After all -- at least for the foreseeable future -- Microsoft is building the software, services and the hardware that will make the first Surface coffee tables and kiosks tick. Company officials said that they ultimatly might encourage and allow hardware makers build some Surface systems, but there are no timetables or firm plans for non-Microsoft-built Surfaces.
(The official statement, regarding why Microsoft is providing the end-to-end Surface systems, courtesy of Kyle Warnick, Senior Marketing Communications Manager: "At this time, we're following a strategy similar to the Xbox model. We want to insure interactions that consumers will have (with these Surface devices) will be consistent.")
I asked Matt Rosoff, an analyst with Directions on Microsoft, whether he thinks we might see a more hardware-centric Microsoft in the future. Rosoff pooh-poohed my theory.
MJF: "Is it wise for MS to become more and more of a hardware maker? Isn't it kind of like a digital/Web based publisher suddenly saying: "Let's do print!" It seems like there are a whole new set of fixed costs/risks if you make hardware and not just software and services?"

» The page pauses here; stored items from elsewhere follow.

(** The loop over the transactions of the block, with the messages collected so
    far. *)
Fixpoint collect_messages (substrate_client : Client) (chain_id : Felt252Wrapper) (substrate_block_hash : BHash) (txs : list Transaction)
    (to_l1 : list MessageL2ToL1) (to_l2 : list MessageL1ToL2)
  : outcome (Result (list MessageL2ToL1 * list MessageL1ToL2)) :=
  match txs with
  | [] => Ret (Ok (to_l1, to_l2))
  | tx :: txs' =>
      let! to_l2 := match tx with
                    | TL1Handler l1_handler => let! m := m12_from_tx l1_handler in Ret (to_l2 ++ [m])
                    | _ => Ret to_l2
                    end in
      let tx_hash := to_new TransactionHashT (tx_compute_hash tx chain_id false) in
      match sc_tx_messages_to_l1 substrate_client substrate_block_hash tx_hash with
      | Ok msgs => collect_messages substrate_client chain_id substrate_block_hash txs' (to_l1 ++ map m21_from_message msgs) to_l2
      | Err _ => Ret (Err RuntimeApi)
      end
  end.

Rosoff: "Actually, I don't think Microsoft is becoming a hardware maker. In general, they make hardware where they feel they need to in order to drive an important technology. This goes way back to keyboards and mice--Microsoft got into the business because it was necessary for the GUI to take off. They stayed in the business because they found it was profitable.
"That's not always the case--recall their quick exit from the 802.11 wireless router market, for instance. With Xbox, they had to make the hardware because it's so heavily subsidized. With Zune, they had to make the hardware because they saw that customers preferred convenience and experience over choice (of stores and devices)."
MJF: "Is the 'end-to-end' hardware-software-services solution -- like an iPod or an XBox -- an anomaly? Or something you're expecting to see more of from Microsoft and others?" Rosoff: "Fundamentally, Surface isn't the table--it's a new (and pretty impressive) UI. They probably felt they had to make the first Surface hardware to seed the market. I'm guessing they're subsidizing the cost of the hardware first, but if demand takes off, they'll open it to OEMs and that will create price competition, eventualy getting the price down to where this could become a consumer category. I'm also guessing that they want to have tight control over initial application development to ensure a high-quality bug-free experience, but once they feel more confidence in the stability of the platform, they'll open it up to application developers.
"If they don't open the platform, I personally think Surface will be an interesting footnote, but little more. To get the unit numbers up to where this is an interesting business for Microsoft, they have to create a partner ecosystem."
What do you say, readers? Do you agree with Rosoff? Or do you expect to see "closed" hardware-software-services platforms, like Surface computers, Xboxes, Macs, etc., become the rule rather than the exception?